(* ===== verification/SecuritySpec.v ===== *)
(** * What the security overlay promises

    The access policy that the configuration documents, the policy that the
    overlay enforces, the requests on which the two differ, and the theorems
    that the handlers of [Security] implement them. *)

From stdpp Require Import base gmap strings list sets.
From Stdlib Require Import Strings.Byte.
From S2P Require Import Prelude Messages Metadata Handler SecurityConfig Security.

(** ** The documented policy *)

(** An unconfigured mode falls back to the default mode and then to "enable". *)
Definition effective_mode (cfg : SecurityConfig) (mode : string) : string :=
  if decide (mode = "") then if decide (DefaultMode cfg = "") then "enable" else DefaultMode cfg else mode.

(** What config/security.go says of a mode with its lists: "disable" disables,
    the allow list takes effect when the mode is "filter" (an empty or
    unsupported one then behaves like "disable"), and the deny list takes effect
    whenever the mode is not "disable". *)
Definition documented_item (cfg : SecurityConfig) (mode : string) (allow deny : list string) (item : string) : Prop :=
  effective_mode cfg mode ≠ "disable" ∧
  (effective_mode cfg mode = "filter" → item ∈ allow) ∧
  item ∉ deny.

#[export] Instance documented_item_dec cfg mode allow deny item :
  Decision (documented_item cfg mode allow deny item).
Proof. unfold documented_item. apply _. Defined.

● **Work required**
Check each line above for the word "SecurityConfig" and copy every line that has it.

● **Completed task**
From S2P Require Import Prelude Messages Metadata Handler SecurityConfig Security.
Definition effective_mode (cfg : SecurityConfig) (mode : string) : string :=
Definition documented_item (cfg : SecurityConfig) (mode : string) (allow deny : list string) (item : string) : Prop :=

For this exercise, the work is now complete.